第11回 ストーリーテリングの映画的技法

 では、ガレット・スチュアートによる、映画のストーリーテリングについてスケッチしておこう。 
 以下、多少なりともぬるい書きっぷりになっているのは、ひとえに筆者の腰が引けているからにほかならない。けっこう強者なのだ。

  まず、スチュアートの仕事はかなり広範囲に及ぶ。
 もともとは年季の入った文学研究者である。その文学論は、以下でみていくことになる映画論となかば対になっているともしばしばいわれるほどに、それ自体が相当ラディカルなものである。(日本の文学研究者がどう受け止めるのか筆者は知らないが、ただ、恐らくはスチュアートを読む場合、前提となっているのはピーター・ブルックスの仕事なのだが、その邦訳の数の少なさくらいは知っているので、いささか不安なところだ。)
 なにせ、文字に読みこまれるのは声であると論じるのだから。デリダを深く読み込んで「声」という主題を見出した番場俊氏は別として、素朴なデリダ論者であればびっくりするところだろうし、そこまでいかなくとも、文学作品とは書かれた言葉の研究であると断言してはばからない向きには煙たい仕事かもしれない。
  スチュアートの議論は、トンガってもいる。
 繊細な文学研究者の文章がそうであるように、稠密な仕方で書き込まれる言葉の連なりは、大づかみであれ概要をまとめるのを頑なに拒んでいる。今次、手にとってみる二冊『Framed Time−−Toward a Postfilmic Cinema』(The University of Chicago Press, 2007)と『Cinemachines−−An Essay on Media and Method』(The University of Chicago Press, 2020)にしても、学術的といっていいのかどうかというほど凝りに凝った文章であり、外国語として英語を勉強した筆者の文法理解ではまるで歯が立たないアクロバティックなレトリックが目白押しで、目はうろうろと泳ぐばかりである。
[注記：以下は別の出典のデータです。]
(** The binary logarithm of [|x|], rounded down, for [x] other than 0. *)
Definition mag (x : Q) : Z :=
  let n := Z.abs (Qnum x) in
  let d := Zpos (Qden x) in
  let k := (Z.log2 n - Z.log2 d)%Z in
  if (if (0 <=? k)%Z then (d * 2 ^ k <=? n)%Z else (d <=? n * 2 ^ (- k))%Z)
  then k else (k - 1)%Z.

(** The exponent of the unit in the last place: 53 bits of precision,
    down to the subnormal numbers. *)
Definition exponent (x : Q) : Z := Z.max (mag x - 52) (-1074).

(** Rounding to the nearest binary64 number, ties to even. *)
Definition round (x : Q) : Q :=
  let x := Qred x in
  inject_Z (round_half_even (x / 2 ^ exponent x)) * 2 ^ exponent x.

(** The binary64 numbers. *)
Definition representable (x : Q) : Prop := round x == x.

(** [x + y] and [x - y] on floats. *)
Definition add (x y : Q) : Q := round (x + y).
Definition sub (x y : Q) : Q := round (x - y).

End Binary64.

(** [date.max.toordinal()], the ordinal of 9999-12-31. *)
Definition MAX_ORDINAL : Z := 3652059.

(** A datetime of the years 1 to 9999. *)
Definition in_range (t : datetime) : bool :=
  ((1 <=? date_of t)%Z && (date_of t <=? MAX_ORDINAL)%Z)%bool.

(** A returned value, or the OverflowError of a date out of range. *)
Inductive Result (A : Type) :=
| Returned (a : A)
| OverflowError.

Arguments Returned {A} a.
Arguments OverflowError {A}.

(** [t + timedelta(...)], the timedelta in microseconds.  Python raises
    OverflowError when the sum is out of range; a timedelta of more than
    999999999 days, which raises OverflowError by itself, takes every
    datetime out of range too. *)
Definition plus_timedelta (t : datetime) (delta : Z) : Result datetime :=
  if in_range (t + delta) then Returned (t + delta)%Z else OverflowError.

(** [_add_event] and [_add_driving] in binary64 arithmetic, under the
    names of the source with 64 appended. *)

(** [day_log['totals'][total_key] += duration_hours]. *)
Definition add_total64 (t : Totals) (s : Status) (h : Q) : Totals :=
  match s with
  | Driving =>
      mkTotals (Binary64.add (driving t) h) (on_duty t) (off_duty t)
               (sleeper t)
  | On_duty =>
      mkTotals (driving t) (Binary64.add (on_duty t) h) (off_duty t)
               (sleeper t)
  | Off_duty =>
      mkTotals (driving t) (on_duty t) (Binary64.add (off_duty t) h)
               (sleeper t)
  | Sleeper_berth =>
      mkTotals (driving t) (on_duty t) (off_duty t)
               (Binary64.add (sleeper t) h)
  end.

(** Lines 141-155 of [_add_event]: the event is recorded in the day
    log. *)
Definition record64 (day_log : DailyLog) (status : Status)
    (start_time end_time : datetime) (duration_hours : Q)
    (activity : option string) : DailyLog :=
  let event := mkEvent status (strftime_HM start_time) (strftime_HM end_time)
                       duration_hours (event_activity activity) in
  let start_idx := slot_index start_time in
  let end_idx := slot_index end_time in
  mkDailyLog (log_date day_log)
             (paint (grid day_log) start_idx (Z.min end_idx 96)
                    (status_code status))
             (events day_log ++ [event])
             (add_total64 (totals day_log) status duration_hours).

Definition _add_event64 (log_sheets : list DailyLog) (day_log : DailyLog)
    (status : Status) (start_time : datetime) (duration_hours : Q)
    (activity : option string)
  : Result (datetime * DailyLog * list DailyLog) :=
  match plus_timedelta start_time (timedelta_hours duration_hours) with
  | OverflowError => OverflowError
  | Returned end_time =>
      if (date_of end_time >? date_of start_time)%Z then
        let log_sheets := _finalize_day log_sheets day_log in
        let day_log := _init_day_log (date_of end_time) in
        let start_time := replace_hour_minute end_time 8 0 in
        match plus_timedelta start_time (timedelta_hours duration_hours) with
        | OverflowError => OverflowError
        | Returned end_time =>
            Returned (end_time,
                      record64 day_log status start_time end_time
                               duration_hours activity,
                      log_sheets)
        end
      else
        Returned (end_time,
                  record64 day_log status start_time end_time duration_hours
                           activity,
                  log_sheets)
  end.

(** [min(self.max_drive_hours - day_log['totals']['driving'],
         self.max_on_duty_hours - day_log['totals']['on_duty'],
         remaining_cycle, drive_time)]. *)
Definition available64 (s : DrivingState) : Q :=
  Qmin (Qmin (Qmin (Binary64.sub max_drive_hours
                                 (driving (totals (ds_day_log s))))
                   (Binary64.sub max_on_duty_hours
                                 (on_duty (totals (ds_day_log s)))))
             (ds_remaining_cycle s))
       (ds_drive_time s).

(** One pass through the body of the [while] loop. *)
Definition driving_iteration64 (s : DrivingState) : Result DrivingState :=
  let avail := available64 s in
  if Qle_bool avail 0 then
    let log_sheets := _finalize_day (ds_log_sheets s) (ds_day_log s) in
    match plus_timedelta (replace_hour_minute (ds_start_time s) 8 0)
                         (timedelta_days 1) with
    | OverflowError => OverflowError
    | Returned start_time =>
        let day_log := _init_day_log (date_of start_time) in
        match _add_event64 log_sheets day_log Sleeper_berth start_time
                           min_rest_hours None with
        | OverflowError => OverflowError
        | Returned (start_time, day_log, log_sheets) =>
            let remaining_cycle :=
              if (weekday start_time =? 0)%Z then max_cycle_hours
              else ds_remaining_cycle s in
            Returned (mkDrivingState log_sheets day_log start_time
                                     (ds_drive_time s) remaining_cycle)
        end
    end
  else
    match _add_event64 (ds_log_sheets s) (ds_day_log s) Driving
                       (ds_start_time s) avail None with
    | OverflowError => OverflowError
    | Returned (start_time, day_log, log_sheets) =>
        Returned (mkDrivingState log_sheets day_log start_time
                                 (Binary64.sub (ds_drive_time s) avail)
                                 (Binary64.sub (ds_remaining_cycle s) avail))
    end.

(** [while drive_time > 0: ...]; [None] when the fuel runs out first. *)
Fixpoint driving_loop64 (fuel : nat) (s : DrivingState)
  : option (Result DrivingState) :=
  if Qle_bool (ds_drive_time s) 0 then Some (Returned s)
  else
    match fuel with
    | O => None
    | S fuel' =>
        match driving_iteration64 s with
        | OverflowError => Some OverflowError
        | Returned s' => driving_loop64 fuel' s'
        end
    end.

Definition _add_driving64 (fuel : nat) (l : Locals) (drive_time : Q)
  : option (Result Locals) :=
  match driving_loop64 fuel
          (mkDrivingState (loc_log_sheets l) (loc_day_log l)
                          (loc_current_time l) drive_time
                          (loc_remaining_cycle l)) with
  | None => None
  | Some OverflowError => Some OverflowError
  | Some (Returned s) =>
      Some (Returned (mkLocals (ds_log_sheets s) (ds_day_log s)
                               (ds_start_time s) (ds_remaining_cycle s)))
  end.

(** * Auxiliary definitions *)

(** [totals[total_key]] for the key of a status. *)
Definition get_total (t : Totals) (s : Status) : Q :=
  match s with
  | Driving => driving t
  | On_duty => on_duty t
  | Off_duty => off_duty t
  | Sleeper_berth => sleeper t
  end.

(** The event record [_add_event] builds for given start and end. *)
Definition event_of (status : Status) (start_time end_time : datetime)
    (duration_hours : Q) (activity : option string) : Event :=
  mkEvent status (strftime_HM start_time) (strftime_HM end_time)
          duration_hours (event_activity activity).

(** The day log after an event has been recorded in it. *)
Definition record_event (day_log : DailyLog) (status : Status)
    (start_time end_time : datetime) (duration_hours : Q)
    (activity : option string) : DailyLog :=
  mkDailyLog (log_date day_log)
             (paint (grid day_log) (slot_index start_time)
                    (Z.min (slot_index end_time) 96) (status_code status))
             (events day_log
              ++ [event_of status start_time end_time duration_hours activity])
             (add_total (totals day_log) status duration_hours).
 内容上の先端ぶりもなかなかで、『Framed Time』に、推薦文を寄せているのは、F・ジェイムソン、L・マルヴィ、D・ロドウィックと大御所から気鋭のスターまで賛辞を送っている。この名前の並びをみると、それだけでも気圧されてしまう人もいるかもしれない。
 このようにもいえる。
 近年、ようやく(数十年遅れといえばまたあちこちから不評を買うだろうが)、「new media」や「media archeology」あるいは「affect theory」や「platform」などといったキーワード、すなわち、欧米はもちろんアジア諸国でもここ数十年アカデミズムを賑わしてきたキーワードが、日本でも優秀な若手研究者の労もあって紹介されつつある。それを睨んで、スチュアートも、メディア研究と称する動きの流れの仕事かなと見込む人もいるかもしれないが、そうした動きとは明瞭に一線を画している。
 レフ・マノヴィッチとマーク・ハンセンはどーんと批判されているし、メディア考古学については批判的解釈を与えた上での言及だ。B・マッスミは名前こそ上がっていないもの情動論については、またその流れでのプラットフォーム論も含め、かなり手厳しい。
 なので、以下、スカスカで間違いだらけかもしれない上(間違っていたらご教示ください)、長文になるのもご寛恕を願うばかりである。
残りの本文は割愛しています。